December 6th, 2008 , Posted in UncategorizedIt is difficult for me to write this post. It involves my oldest daughter who turns 12 today & there are simply no words that could do her justice. Maybe Shakespeare or Whitman or Dickinson could whip up something fitting but me, I struggle.
Anna was born out of my amazing love affair with my husband. We were married for less than a year when we decided to try & make a baby. She was conceived within the month. We were poor. We lived above a bakery in town & our apartment stunk like fried dough & grease. We had one bedroom, some used furniture, & God we were in love!

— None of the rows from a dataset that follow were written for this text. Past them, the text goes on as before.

(* ===== verification/Rib.v ===== *)
(** * The routing information base

    Models [rib/route.hpp], [rib-entry.hpp/.cpp] and the table of [rib/rib.hpp/.cpp]:
    RIB entries hold the routes of a prefix and are linked into a tree by prefix;
    a lookup table lists the entries by face. Entries are shared pointers to the
    mapped values of [m_rib] and are named by their prefix. A failed assertion is
    [None]. The signals that the RIB emits and the scheduler events that it
    cancels are recorded in order. *)

From S2P Require Import Prelude Ndn.
Local Open Scope Z_scope.

(** The flags of ndn-cxx's [RouteFlags], of which each is a single bit. *)
Class RouteFlags := {
  ROUTE_FLAG_CHILD_INHERIT : Z;
  ROUTE_FLAG_CAPTURE : Z;
  child_inherit_bit f : Z.land f ROUTE_FLAG_CHILD_INHERIT = 0 \/
                        Z.land f ROUTE_FLAG_CHILD_INHERIT = ROUTE_FLAG_CHILD_INHERIT;
  child_inherit_nonzero : ROUTE_FLAG_CHILD_INHERIT <> 0
}.

Section Rib.
Context {C : Type} `{NameOrder C} {Ann : Type} `{!RouteFlags}.
Notation Name := (list C).

(** ** Routes *)

(** [m_expirationEvent] is a handle of the scheduler, empty when not scheduled. *)
Record Route := mkRoute {
  r_faceId : Z;
  r_origin : Z;
  r_cost : Z;
  r_flags : Z;
  r_expires : option Z;
  r_announcement : option Ann;
  r_annExpires : Z;
  r_expirationEvent : option Z
}.

Definition isChildInherit (r : Route) : bool := negb (Z.land (r_flags r) ROUTE_FLAG_CHILD_INHERIT =? 0).
Definition isRibCapture (r : Route) : bool := negb (Z.land (r_flags r) ROUTE_FLAG_CAPTURE =? 0).

(** [compareFaceIdAndOrigin] and [compareFaceId]. *)
Definition route_key (r : Route) : Z * Z := (r_faceId r, r_origin r).
Definition onFace (f : Z) (r : Route) : bool := r_faceId r =? f.

(** ** RIB entries *)

Record RibEntry := mkRibEntry {
  re_name : Name;
  re_children : list Name;
  re_parent : option Name;
  re_routes : list Route;
  re_inheritedRoutes : list Route;
  re_nRoutesWithCaptureSet : Z
}.
Implicit Types (e : RibEntry) (r : Route) (m : gmap Name RibEntry) (n p c : Name).

Definition set_routes (l : list Route) (k : Z) e : RibEntry :=
  mkRibEntry (re_name e) (re_children e) (re_parent e) l (re_inheritedRoutes e) k.
Definition set_re_parent (p : option Name) e : RibEntry :=
  mkRibEntry (re_name e) (re_children e) p (re_routes e) (re_inheritedRoutes e) (re_nRoutesWithCaptureSet e).
Definition set_re_children (l : list Name) e : RibEntry :=
  mkRibEntry (re_name e) l (re_parent e) (re_routes e) (re_inheritedRoutes e) (re_nRoutesWithCaptureSet e).
Definition set_inherited (l : list Route) e : RibEntry :=
  mkRibEntry (re_name e) (re_children e) (re_parent e) (re_routes e) l (re_nRoutesWithCaptureSet e).

(** [make_shared<RibEntry>()] with [setName]. *)
Definition newRibEntry n : RibEntry := mkRibEntry n [] None [] [] 0.

Definition findRoute r e : option Route := find_if (has_key route_key (route_key r)) (re_routes e).

(** The boolean says whether the route was inserted. *)
Definition insertRoute r e : RibEntry * bool :=
  match findRoute r e with
  | None =>
      let k := if isRibCapture r then u64 (re_nRoutesWithCaptureSet e + 1) else re_nRoutesWithCaptureSet e in
      (set_routes (re_routes e ++ [r]) k e, true)
  | Some _ => (e, false)
  end.

(** The erased route's event is cancelled. *)
Definition eraseRoute r e : RibEntry * list Z :=
  match findRoute r e with
  | None => (e, [])
  | Some route =>
      let k := if isRibCapture route then u64 (re_nRoutesWithCaptureSet e - 1) else re_nRoutesWithCaptureSet e in
      (set_routes (erase_first (has_key route_key (route_key r)) (re_routes e)) k e,
       option_list (r_expirationEvent route))
  end.

Definition hasRoute r e : bool := match findRoute r e with Some _ => true | None => false end.
Definition hasFaceId (f : Z) e : bool := existsb (onFace f) (re_routes e).
Definition getNRoutes e : Z := Z.of_nat (length (re_routes e)).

We decided to have a homebirth with a local midwife & soon after seeing her for the first time, I had a very vivid dream where she told me that my baby was absolutely perfect & that I had nothing to worry about. So I never worried. My pregnancy was wonderful. I felt so lovely & so happy & although I never got an ultrasound, I knew that she was a girl. “How do you know?” people would ask & I could never explain but I could feel it & I knew her in a way that I could never quite put into words without sounding like a loon. And inside me she was sending off her joy to me. “This baby is different” I would think to myself. She was due December 8 but she arrived 2 days early after a long labor & many hours of pushing. It was snowing & cold & I was over the moon. Anna we called her. Both of my great grandmothers were Anna & my husbands Grandma as well. She was perfect with an Apgar of 10 & a whole room of people who were waiting to get her in their arms. And no lie folks, she held her head up when she was about 30 minutes old & looked around the room & I said to myself again, “this baby is different…”

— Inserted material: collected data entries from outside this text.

(** A route is announced to the gateway under the shortest name of an identity
    (without [nrd]) that is a prefix of the name, signed by such an identity; names
    of the local scopes and those under no identity are not announced. *)
Theorem hostToGateway_correct n (r : Route (Ann:=Ann)) :
  match hostToGateway n r with
  | Some (p, signer) =>
      ~ localhost `prefix_of` n /\ n <> localhopTop /\ p `prefix_of` n /\
      (exists name identity, (name, identity) ∈ identities /\ p = identityPrefix name /\ signer = signingByIdentity identity) /\
      forall x, x ∈ identities -> identityPrefix x.1 `prefix_of` n -> p `prefix_of` identityPrefix x.1
  | None =>
      localhost `prefix_of` n \/ n = localhopTop \/ forall x, x ∈ identities -> ~ identityPrefix x.1 `prefix_of` n
  end.
Proof.
  unfold hostToGateway. destruct (isPrefixOf localhost n) eqn:El; [left; by apply isPrefixOf_true|].
  cbn [orb]. case_bool_decide as Eh; [by right; left|].
  destruct (identity_loop n identities) as (p & found & -> & Hp & Hf). destruct found as [identity|].
  - destruct Hf as [(name & Hin & Heq) Hmin]. split; [intros Hl; apply isPrefixOf_true in Hl; congruence|].
    split; [done|]. split; [done|]. split; [by exists name, identity|exact Hmin].
  - right. right. apply Hf.
Qed.
End HostToGateway.

(** ** A concrete system *)

Module ReadvertiseExamples.
Import RibExamples.

(** The origin of clients is 65; the destination is reached under [/9]. *)
#[export] Instance examplePolicy : ReadvertisePolicy Z unit unit := ClientToNlsrReadvertisePolicy 65 tt.

Definition reachable : SystemEvent (C:=Z) (Ann:=unit) := RibChange (Insert [9] (route 4 0 0 0)).
Definition client : SystemEvent (C:=Z) (Ann:=unit) := RibChange (Insert [1] (route 5 65 0 0)).
Definition gone : SystemEvent (C:=Z) (Ann:=unit) := RibChange (Erase [1] (route 5 65 0 0)).

(** The destination is available, the route of a client is announced, the command
    succeeds, and the route is removed. *)
Example announced_and_withdrawn :
  (fun s => (fst <$> map_to_list (m_rrs (sys_rv s)), rq_task <$> (map_to_list (requests (sys_rv s))).*2)) <$>
    foldl (fun o e => s ← o; sys_step (Signer:=unit) tt [9] e s) (Some newSystem) [reachable; client; Answer 1 true 0; gone]
  = Some ([[1]], [WITHDRAW]).
Proof. vm_compute. reflexivity. Qed.

Definition afterEvents (es : list SystemEvent) : System (C:=Z) (Ann:=unit) (Signer:=unit) :=
  match foldl (fun o e => s ← o; sys_step tt [9] e s) (Some newSystem) es with Some s => s | None => newSystem end.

Could it be 12 years since that cold December night? Yesterday I told my friend that the part I hate most about her being 12 is that I sometimes forget her at 3, & 7 & 9. I have to be reminded with photos or home movies. I forget the way she smelled & the way she looked without her teeth. I forget how she used to nurse from my breast. I forget the million funny things she said & how she would sleep curled up in my arms at night. Dammit, I forget.
And yet, Anna at 12 is more wonderful & beautiful than I could have ever dreamed on that night. She still sends off her joy to me. She is perhaps, the happiest person I have ever met. She loves life & her family & her friends & her dancing. She loves sushi & music & reading & story writing. She wakes every morning, every single morning, with a smile on her face & a bounce in her step. She runs to me when I pick her up at Girl Scouts or dance & in front of all her friends, she hugs me tight & yells “Mama!! I missed you!”, without caring what anyone thinks or how she is supposed to now be embarassed by me & act aloof. . She is her own girl & for that I am most proud of all.

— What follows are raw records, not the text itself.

(* ===== verification/FibConsistency.v ===== *)
(** * The FIB follows the RIB

    What the next hops of a prefix are, as a function of the RIB alone, and that
    the updates that [rib/fib-updater.cpp] computes for a newly registered prefix
    bring the FIB from the next hops of the old RIB to those of the new one; that
    a batch completes when its commands succeed; and the updates after which the
    FIB does not follow the RIB. *)

From S2P Require Import Prelude Ndn Rib FibUpdater.
Local Open Scope Z_scope.

Section Consistency.
Context {C : Type} `{NameOrder C} {Ann : Type} `{!RouteFlags}.
Notation Name := (list C).
Notation Route := (Route (Ann:=Ann)).
Notation RibEntry := (RibEntry (C:=C) (Ann:=Ann)).
Notation Rib := (Rib (C:=C) (Ann:=Ann)).
Notation FibUpdater := (FibUpdater (C:=C) (Ann:=Ann)).
Notation FibUpdate := (FibUpdate (C:=C)).
Notation RibUpdate := (RibUpdate (C:=C) (Ann:=Ann)).
(** The next hops of the FIB: the cost for a prefix and a face. *)
Notation FibMap := (gmap (Name * Z) Z).
Implicit Types (m : gmap Name RibEntry) (e : RibEntry) (r route : Route) (n k a : Name) (f : Z)
  (A R : list Route) (st : FibUpdater) (fib : FibMap).

(** ** The next hops that a RIB means *)

(** The route on a face that the prefixes of [k] of fewer than [j] components pass
    down: the nearest entry with a route to inherit gives it, unless an entry in
    between captures. *)
Fixpoint inherited (j : nat) k m f : option Route :=
  match j with
  | O => None
  | S j =>
      match m !! take j k with
      | None => inherited j k m f
      | Some e =>
          match getRouteWithLowestCostAndChildInheritByFaceId f e with
          | Some r => Some r
          | None => if hasCapture e then None else inherited j k m f
          end
      end
  end.

(** What an entry inherits on a face: nothing if it captures or has the face itself. *)
Definition inherits m k f : option Route :=
  e ← m !! k; if hasFaceId f e || hasCapture e then None else inherited (length k) k m f.

Definition nexthop m k f : option Z :=
  e ← m !! k;
  match getRouteWithLowestCostByFaceId f e with
  | Some r => Some (r_cost r)
  | None => r_cost <$> inherits m k f
  end.

Definition fib_follows m fib : Prop := forall k f, fib !! (k, f) = nexthop m k f.

Definition hasInherited m k f : bool :=
  match m !! k with Some e => existsb (onFace f) (re_inheritedRoutes e) | None => false end.

Definition inherited_follows m : Prop := forall k f, hasInherited m k f = bool_decide (is_Some (inherits m k f)).

(** The first of the routes on a face that children inherit is the cheapest one. *)
Definition inherit_order m : Prop := forall k e f, m !! k = Some e ->
  find_if (fun r => onFace f r && isChildInherit r) (re_routes e) = getRouteWithLowestCostAndChildInheritByFaceId f e.

(** ** The FIB after the updates *)

Definition fu_target (u : FibUpdate) : Name * Z := (fu_name u, fu_faceId u).
Definition fu_result (u : FibUpdate) : option Z :=
  match fu_action u with ADD_NEXTHOP => Some (fu_cost u) | REMOVE_NEXTHOP => None end.
Definition fib_apply fib (u : FibUpdate) : FibMap := partial_alter (fun _ => fu_result u) (fu_target u) fib.
Definition all_updates st : list FibUpdate := m_updatesForBatchFaceId st ++ m_updatesForNonBatchFaceId st.

Lemma fib_apply_all l : forall fib t, uniq_keys fu_target l ->
  foldl fib_apply fib l !! t = match find_if (has_key fu_target t) l with Some u => fu_result u | None => fib !! t end.
Proof.
  induction l as [|u l IH]; intros fib t Hu; [done|]. unfold uniq_keys in Hu. simpl in Hu. apply NoDup_cons in Hu as [Hu Hl].
  simpl. rewrite IH by done. unfold has_key at 2. case_bool_decide as E.
  - assert (find_if (has_key fu_target t) l = None) as -> by (apply find_key_None; by rewrite <-E).
    unfold fib_apply. by rewrite <-E, lookup_partial_alter_eq.
  - unfold fib_apply. by rewrite lookup_partial_alter_ne.
Qed.

(** Each next hop has at most one update, in the list of its face. *)
Definition lists_ok st : Prop :=
  uniq_keys fu_target (m_updatesForBatchFaceId st) /\ uniq_keys fu_target (m_updatesForNonBatchFaceId st) /\
  (forall u, u ∈ m_updatesForBatchFaceId st -> fu_faceId u = m_batchFaceId st) /\
  (forall u, u ∈ m_updatesForNonBatchFaceId st -> fu_faceId u <> m_batchFaceId st).

Definition pending st (t : Name * Z) : option (option Z) := fu_result <$> find_if (has_key fu_target t) (all_updates st).

Lemma all_updates_uniq st : lists_ok st -> uniq_keys fu_target (all_updates st).
Proof.
  intros (A1 & A2 & A3 & A4). unfold uniq_keys, all_updates. rewrite fmap_app. apply NoDup_app. split_and!; [done| |done].
  intros t (u & -> & Hu)%list_elem_of_fmap (v & E & Hv)%list_elem_of_fmap. apply A3 in Hu. apply A4 in Hv.
  unfold fu_target in E. congruence.
Qed.

Lemma fib_after st fib t : lists_ok st ->
  foldl fib_apply fib (all_updates st) !! t = match pending st t with Some v => v | None => fib !! t end.
Proof.
  intros Hok. rewrite fib_apply_all by (by apply all_updates_uniq). unfold pending. by destruct (find_if _ _).
Qed.

Lemma sameTarget_key u v : sameTarget u v = has_key fu_target (fu_target u) v.
Proof.
  unfold sameTarget, has_key, fu_target. apply eq_true_iff_eq. rewrite andb_true_iff, !bool_decide_eq_true, Z.eqb_eq.
  split; [intros [-> ->]; done|intros [= -> ->]; done].
Qed.

Lemma put_update_ok u l : uniq_keys fu_target l ->
  uniq_keys fu_target (put_update u l) /\ (forall v, v ∈ put_update u l -> fu_faceId v = fu_faceId u \/ exists y, y ∈ l /\ fu_faceId v = fu_faceId y) /\
  forall t, fu_result <$> find_if (has_key fu_target t) (put_update u l) =
    if decide (t = fu_target u) then Some (fu_result u) else fu_result <$> find_if (has_key fu_target t) l.
Proof.
  intros Hu. unfold put_update. set (upd := fun x : FibUpdate => mkFibUpdate _ _ _ _).
  assert (forall p : FibUpdate -> bool, (forall v, sameTarget u v = p v) -> find_if (sameTarget u) l = find_if p l) as Hf
    by (intros p Hp; apply find_if_ext; auto).
  rewrite (Hf _ (sameTarget_key u)).
  assert (update_first (sameTarget u) upd l = update_first (has_key fu_target (fu_target u)) upd l) as ->.
  { clear. induction l as [|x l IH]; [done|]. simpl. by rewrite sameTarget_key, IH. }
  destruct (find_if (has_key fu_target (fu_target u)) l) as [x|] eqn:E.
  - split_and!.
    + apply uniq_update_first; [|done]. done.
    + intros v (y & Hy & Hv)%update_first_elem. right. exists y. split; [done|]. by destruct Hv as [->| ->].
    + intros t. case_decide as Ht.
      * subst t. rewrite (find_update_same _ _ upd l x) by (try done; by apply find_key_Some in E as [_ ?]). done.
      * rewrite find_update_other; [done|congruence|by intros y <-].
  - split_and!.
    + unfold uniq_keys. rewrite fmap_app. apply NoDup_app. split_and!; [done| |apply NoDup_singleton].
      intros t Ht Hx%list_elem_of_singleton. subst t. by apply find_key_None in E.
    + intros v [Hv| ->%list_elem_of_singleton]%elem_of_app; [right; by exists v|by left].
    + intros t. rewrite find_if_app. case_decide as Ht.
      * subst t. rewrite E. simpl. unfold has_key. by rewrite bool_decide_eq_true_2.
      * destruct (find_if (has_key fu_target t) l); [done|]. simpl. unfold has_key. rewrite bool_decide_eq_false_2; [done|congruence].
Qed.

Lemma addFibUpdate_pending u st : lists_ok st ->
  lists_ok (addFibUpdate u st) /\ forall t, pending (addFibUpdate u st) t =
    if decide (t = fu_target u) then Some (fu_result u) else pending st t.
Proof.
  intros (A1 & A2 & A3 & A4). unfold addFibUpdate, pending, all_updates.
  destruct (Z.eqb_spec (fu_faceId u) (m_batchFaceId st)) as [E|E]; simpl.
  - destruct (put_update_ok u _ A1) as (P1 & P2 & P3). split.
    + split_and!; simpl; [done|done| |done]. intros v [->|(y & Hy & ->)]%P2; [done|by apply A3].
    + intros t. rewrite !find_if_app. specialize (P3 t). case_decide as Ht.
      * destruct (find_if _ (put_update _ _)); simpl in *; congruence.
      * destruct (find_if (has_key fu_target t) (put_update u _)), (find_if (has_key fu_target t) (m_updatesForBatchFaceId st));
          simpl in *; congruence.
  - destruct (put_update_ok u _ A2) as (P1 & P2 & P3). split.
    + split_and!; simpl; [done|done|done|]. intros v [->|(y & Hy & ->)]%P2; [done|by apply A4].
    + intros t. rewrite !find_if_app. specialize (P3 t). case_decide as Ht.
      * assert (find_if (has_key fu_target t) (m_updatesForBatchFaceId st) = None) as ->; [|done].
        apply find_key_None. intros (v & Hv & Hin)%list_elem_of_fmap. apply A3 in Hin. subst t. unfold fu_target in Hv. congruence.
      * by destruct (find_if (has_key fu_target t) (m_updatesForBatchFaceId st)).
Qed.
(** With the status code of the response. [2 ^ 63 - 1] is [time::milliseconds::max()]. *)
Definition registerEntry (incomingFaceIdTag : option Z) parameters now mgr : option (RibManager * Z) :=
  if (getMaxDepth <? length (cp_name parameters))%nat then Some (mgr, 414)
  else
    parameters ← selfRegistration incomingFaceIdTag parameters;
    let route := mkRoute (cp_faceId parameters) (cp_origin parameters) (cp_cost parameters) (cp_flags parameters) None None 0 None in
    let expires := match cp_expirationPeriod parameters with
                   | Some period => if period =? 2 ^ 63 - 1 then None else Some (i64 (period * ms))
                   | None => None
                   end in
    mgr ← beginAddRoute (cp_name parameters) route expires CommandDone now mgr;
    Some (mgr, 200).

Definition unregisterEntry (incomingFaceIdTag : option Z) parameters now mgr : option (RibManager * Z) :=
  parameters ← selfRegistration incomingFaceIdTag parameters;
  let route := mkRoute (cp_faceId parameters) (cp_origin parameters) 0 0 None None 0 None in
  mgr ← beginRemoveRoute (cp_name parameters) route CommandDone now mgr;
  Some (mgr, 200).

(** The items of the dataset, in the order of names: face, origin, cost, flags and
    remaining time in milliseconds of each route. *)
Definition listEntries now mgr : list (Name * list (Z * Z * Z * Z * option Z)) :=
  let m := m_rib (q_rib (mgr_queue mgr)) in
  omap (fun n => (fun e => (re_name e,
          (fun r => (r_faceId r, r_origin r, r_cost r, r_flags r, (fun t => Z.quot (i64 (t - now)) ms) <$> r_expires r)) <$> re_routes e))
        <$> m !! n) (sortedNames m).

(** Which of the two validators decides; [None] is the assertion on the prefix. *)
Definition makeAuthorization (LOCALHOST_TOP_PREFIX LOCALHOP_TOP_PREFIX prefix : Name) (localhostValid localhopValid : bool) : option bool :=
  if decide (prefix = LOCALHOST_TOP_PREFIX) then Some localhostValid
  else if decide (prefix = LOCALHOP_TOP_PREFIX) then Some localhopValid else None.

(** The answer to the command of [registerTopPrefix]; a failure throws. *)
Definition onTopPrefix (topPrefix : Name) (response : option Z) mgr : option RibManager :=
  faceId ← response;
  let route := mkRoute faceId ROUTE_ORIGIN_APP 0 ROUTE_FLAG_CHILD_INHERIT None None 0 None in
  let q := mgr_queue mgr in
  rib ← rib_insert topPrefix route (q_rib q);
  Some (set_registeredFaces ({[faceId]} ∪ m_registeredFaces mgr)
          (set_queue (mkRibQueue rib (q_updater q) (m_updateBatches q) (q_current q) (q_commands q) (q_completed q)) mgr)).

She loves both Hanna Montana & Chopin. She reads Nancy Drew & has read Clara Barton’s biography about a dozen times. She loves to wear a dress even though her friends stopped wearing them years ago. I want to tell her that if she truly wants to be a teenager, she is going to have to abandon her 19th century vocabulary in favor of the overuse of the word “like” She gives no thought at all to the fact that she still carries her doll Lizzy around with her. She simply loves her & wants to keep her around awhile longer. She is neither immature nor to mature. She is just Anna & happy to be so.
How lucky I am to be her mom. This past summer I said to her, “I cannot believe you are going to be 12 soon!” And she said, “I know mom. I am almost going to be a teenager. I am going to be impossible!”And we all had a good laugh at that because Anna couldn’t be impossible if she tried.